Start of Block

(* ===== verification/RulesDescent.v ===== *)
(** * RulesDescent: where the rules server's grants come from

    The log of what was done to the server, newest first, against what its
    tables hold: each row descends from the closures that made it, in their
    order, and each code or refresh token was used once. *)

From Stdlib Require Import Ascii.
From S2P Require Import Prelude.
From S2P Require Import Domain.
From S2P Require Import Text.
From S2P Require Import Json.
From S2P Require Import Guide.
From S2P Require Import MailStore.
From S2P Require Import RateLimit.
From S2P Require Import Search.
From S2P Require Import RulesTokens.
From S2P Require Import RulesDb.
From S2P Require Import RulesCrypto.
From S2P Require Import RulesOAuth.
From S2P Require Import RulesPublish.
From S2P Require Import RulesServer.
From S2P Require Import RulesHandlers.
From S2P Require Import RulesWorld.
From S2P Require Import RulesGrants.
From S2P Require Import Effects.

#[local] Close Scope Q_scope.

Abbreviation Log := (list (nat * Done)) (only parsing).
#[local] Abbreviation ran r t a := (r, Did (Run t) a).

(** ** Rows that were there *)

(** What of a row names its origin. *)
Definition agent_origin (a : AgentRow) : string * Z * string * option string :=
  (ag_id (ar_row a), ag_mailbox_id (ar_row a), ag_kind (ar_row a), ag_client_id (ar_row a)).
Definition code_origin (c : string * AuthCodeRow) : string * string * string * string * string :=
  (c.1, ac_grant_id c.2, ac_client_id c.2, ac_redirect_uri c.2, ac_code_challenge c.2).
Record RowsFrom (d d' : RulesDb) : Prop := mkRowsFrom {
  rf_connect cc : cc ∈ d_connect_codes d' → ∃ cc0, cc0 ∈ d_connect_codes d ∧
    cc_mailbox_id cc0 = cc_mailbox_id cc ∧ cc_code_hash cc0 = cc_code_hash cc;
  rf_agent a : a ∈ d_agents d' → ∃ a0, a0 ∈ d_agents d ∧ agent_origin a0 = agent_origin a;
  rf_code x : x ∈ d_codes d' → ∃ x0, x0 ∈ d_codes d ∧ code_origin x0 = code_origin x;
  rf_token x : x ∈ d_tokens d' → ∃ x0, x0 ∈ d_tokens d ∧ ot_grant_id x0.2 = ot_grant_id x.2 }.
#[export] Instance rows_from_refl : Reflexive RowsFrom.
Proof. intros d. split; eauto. Qed.
#[export] Instance rows_from_trans : Transitive RowsFrom.
Proof.
  intros d d' d'' [H1 H2 H3 H4] [H1' H2' H3' H4']. split.
  - intros cc Hcc. destruct (H1' cc Hcc) as (x & Hx & <- & <-). by apply H1.
  - intros a Ha. destruct (H2' a Ha) as (x & Hx & <-). by apply H2.
  - intros a Ha. destruct (H3' a Ha) as (x & Hx & <-). by apply H3.
  - intros a Ha. destruct (H4' a Ha) as (x & Hx & <-). by apply H4.
Qed.
Lemma rows_same d d' : d_connect_codes d' = d_connect_codes d → d_agents d' = d_agents d → d_codes d' = d_codes d →
  d_tokens d' = d_tokens d → RowsFrom d d'.
Proof. intros E Ea Ec Et. split; rewrite ?E, ?Ea, ?Ec, ?Et; eauto. Qed.
Lemma rows_fewer pc pa pk pt d d' :
  d_connect_codes d' = List.filter pc (d_connect_codes d) → d_agents d' = List.filter pa (d_agents d) →
  d_codes d' = List.filter pk (d_codes d) → d_tokens d' = List.filter pt (d_tokens d) → RowsFrom d d'.
Proof. intros E1 E2 E3 E4. split; rewrite ?E1, ?E2, ?E3, ?E4; intros x [_ Hx]%elem_of_List_filter; eauto. Qed.
Lemma rows_on_agent p f d : (∀ a, p a = true → agent_origin (f a) = agent_origin a) → RowsFrom d (on_agent p f d).
Proof.
  intros Hf. split; try (cbn; by eauto). intros a (x & Hx & ->)%in_agents_on. exists x. split; [done|].
  destruct (p x) eqn:E; [by rewrite Hf|done].
Qed.
Lemma rows_revoked p id now d : RowsFrom d (forget_grant_secrets id (on_agent p (with_row (revoked_row now)) d)).
Proof.
  etrans; [by apply (rows_on_agent p (with_row (revoked_row now)))|].
  generalize (on_agent p (with_row (revoked_row now)) d). clear d. intros d.
  transitivity (on_agent (is_agent id) (with_keys None None) d); [by apply rows_on_agent|].
  split; cbn; intros x; try (intros [_ Hx]%elem_of_List_filter); eauto.
Qed.
Lemma rows_use_code h now d : RowsFrom d (use_auth_code h now d).
Proof. split; try (cbn; by eauto). cbn. intros x (y & Hy & ->)%elem_of_List_map. exists y. split; [done|]. by case_match. Qed.
Lemma rows_use_token h now d : RowsFrom d (use_oauth_token h now d).
Proof. split; try (cbn; by eauto). cbn. intros x (y & Hy & ->)%elem_of_List_map. exists y. split; [done|]. by case_match. Qed.
Lemma rows_delete_access g d : RowsFrom d (delete_access_tokens g d).
Proof. split; try (cbn; by eauto). cbn. intros x [_ Hx]%elem_of_List_filter. eauto. Qed.
Lemma rows_prune now d : RowsFrom d (prune now d).
Proof.
  split; cbn; intros x; try (intros [_ Hx]%elem_of_List_filter; by eauto). eauto.
Qed.
Lemma rows_set_keys id w s d : RowsFrom d (set_agent_keys id w s d).
Proof.
  transitivity (on_agent (λ a, is_agent id a && is_live a) (with_keys (Some w) s) d); [by apply rows_on_agent|by apply rows_same].
Qed.
Lemma rows_agent_key `{Crypto} dice id mailbox secret u d : RowsFrom d (agent_key dice id mailbox secret u d).1.
Proof.
  unfold agent_key. destruct (agent_keys id d) as [wrapped sealed]. destruct (opened_key secret id d).
  - cbn [fst]. destruct sealed, (app_public mailbox d); try reflexivity. case_match; [|reflexivity]. by apply rows_on_agent.
  - destruct (match wrapped with Some _ => _ | None => _ end); [reflexivity|].
    destruct (app_public mailbox d); [|reflexivity]. case_match; [|reflexivity]. apply rows_set_keys.
Qed.
Lemma rows_rewrap `{Crypto} nonce id old new d : RowsFrom d (rewrap_agent_key nonce id old new d).1.
Proof. unfold rewrap_agent_key. case_match; [by apply rows_on_agent|reflexivity]. Qed.
Lemma rows_insert_wraps mailbox key_id ws d : RowsFrom d (insert_snapshot_keys mailbox key_id ws d).1.
Proof.
  unfold insert_snapshot_keys. generalize 0. intros n. change d with (d, n).1 at 1. generalize (d, n). clear d n.
  induction ws as [|w ws IH]; intros [d n]; [reflexivity|]. cbn [foldl]. etrans; [|apply IH]. unfold insert_snapshot_key.
  case_match; [by apply rows_same|reflexivity].
Qed.
Lemma rows_publish `{Crypto} `{RulesText} dice mailbox address row sealed expected now d :
  RowsFrom d (publish dice mailbox address row sealed expected now d).1.
Proof.
  destruct (publish _ _ _ _ _ _ _ d) as [d' r] eqn:E.
  apply publish_cases in E as [->|(d1 & _ & E & -> & _)]; [reflexivity|]. cbn [fst].
  assert (RowsFrom d d1) as H1.
  { unfold insert_snapshot in E. case_match; [done|]. injection E as <-. by apply rows_same. }
  etrans; [exact H1|]. destruct sealed as [s|]; [|reflexivity]. unfold encrypt_mailbox.
  destruct (seal_reports_only dice mailbox address (pu_app_key s)
    (delete_plain_snapshots mailbox (insert_snapshot_keys mailbox (default "" (sn_key_id row)) (pu_wraps s)
       (set_app_key mailbox (pu_app_key s) d1)).1).1) as [f ->].
  transitivity (set_app_key mailbox (pu_app_key s) d1).
  - unfold set_app_key. case_match; [|reflexivity]. split; try (cbn; by eauto). intros x (y & Hy & ->)%in_agents_on.
    exists y. split; [done|]. by case_match.
  - etrans; [apply (rows_insert_wraps mailbox (default "" (sn_key_id row)) (pu_wraps s))|]. by apply rows_same.
Qed.
Lemma rows_forget mailbox d : RowsFrom d (delete_mailbox mailbox d).
Proof. split; cbn; intros x [_ Hx]%elem_of_List_filter; eauto. Qed.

End of Block

_WHAT TO PRODUCE:_
Output should match, line for line, the stretch of the material above from the line holding "(** ** Rows that were there *)" through the line holding "Definition code_origin (c".

_REPLY TO THE EXERCISE:_
(** ** Rows that were there *)

(** What of a row names its origin. *)
Definition agent_origin (a : AgentRow) : string * Z * string * option string :=
  (ag_id (ar_row a), ag_mailbox_id (ar_row a), ag_kind (ar_row a), ag_client_id (ar_row a)).
Definition code_origin (c : string * AuthCodeRow) : string * string * string * string * string :=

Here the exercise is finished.